## What is expected
Below are the records; copy out every line that holds the word "intros".

## Working data
▬▬▬▬▬▬
(** C29. [open_response] prints [verified bytes: n] only for authentic bytes.  With
    any other number of arguments than five it ends with a message; otherwise it
    prints exactly one line, and does so exactly when the client loads, the document
    is read and parsed and the client opens the response it describes to [n] bytes.
    Those bytes are then authenticated by that document under the key of the remote
    verification file: the document's signature header is a signature under the
    pinned signer id over the example's domain, the request id in the document's own
    request-id header and exactly the opened bytes, and the document names the
    pinned certificate.  The program never changes its environment. *)
Theorem open_main_prints_authentic `{!Json ResponseDocument}
    `{!SystemLaws Sys} `{!Base64Laws B64} `{!CryptoLaws Cr} w prog args :
  args_os w = prog :: args ->
  (length args <> 5%nat ->
   exists text, open_response_main w = (Err (BoxError.Message text), w)) /\
  forall response k1 k2 k3 k4, args = [response; k1; k2; k3; k4] ->
  exists r, open_response_main w = (r, w) /\
  (forall lines, r = Ok lines <->
     exists client contents document verified,
       load_client (os_path k1, os_path k2, os_path k3, os_path k4) w = Ok client /\
       fs_read (os_path response) w = Ok contents /\ json_from_slice contents = Some document /\
       SecureClient.open_response client
         (ResponseParts.new (headers document) (body document)) = Ok verified /\
       lines = [lit "verified bytes: " ++ fmt_dec 0 (len verified)]) /\
  (forall client document verified,
     load_client (os_path k1, os_path k2, os_path k3, os_path k4) w = Ok client ->
     SecureClient.open_response client
       (ResponseParts.new (headers document) (body document)) = Ok verified ->
     exists key, PublicKey.from_file (os_path k3) w = Ok key /\
       document_authentic (PublicKey.inner key) document verified).
Proof.
  intros Hargs. split.
  { intros Hl. apply open_main_usage. by rewrite Hargs. }
  intros response k1 k2 k3 k4 ->. rewrite (open_main_run w _ _ _ _ _ _ Hargs). eexists.
  split; [reflexivity|]. split.
  - intros lines. rewrite bind_Ok. setoid_rewrite open_document_Ok. split.
    + intros (v & (c & t & d & Hc & Ht & Hd & Hv) & <-%(inj Ok)). by exists c, t, d, v.
    + intros (c & t & d & v & Hc & Ht & Hd & Hv & ->). exists v. split; [by exists c, t, d|done].
  - intros client document verified Hl Ho.
    apply load_client_loaded in Hl as [Ha Hcf _ (key & _ & Hkey & _ & Hrk & _) _].
    exists key. split; [done|]. rewrite <- Hrk. by apply opened_document_authentic.
Qed.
▬▬▬▬▬▬
## Exercise result
  intros Hargs. split.
  { intros Hl. apply open_main_usage. by rewrite Hargs. }
  intros response k1 k2 k3 k4 ->. rewrite (open_main_run w _ _ _ _ _ _ Hargs). eexists.
  - intros lines. rewrite bind_Ok. setoid_rewrite open_document_Ok. split.
    + intros (v & (c & t & d & Hc & Ht & Hd & Hv) & <-%(inj Ok)). by exists c, t, d, v.
    + intros (c & t & d & v & Hc & Ht & Hd & Hv & ->). exists v. split; [by exists c, t, d|done].
  - intros client document verified Hl Ho.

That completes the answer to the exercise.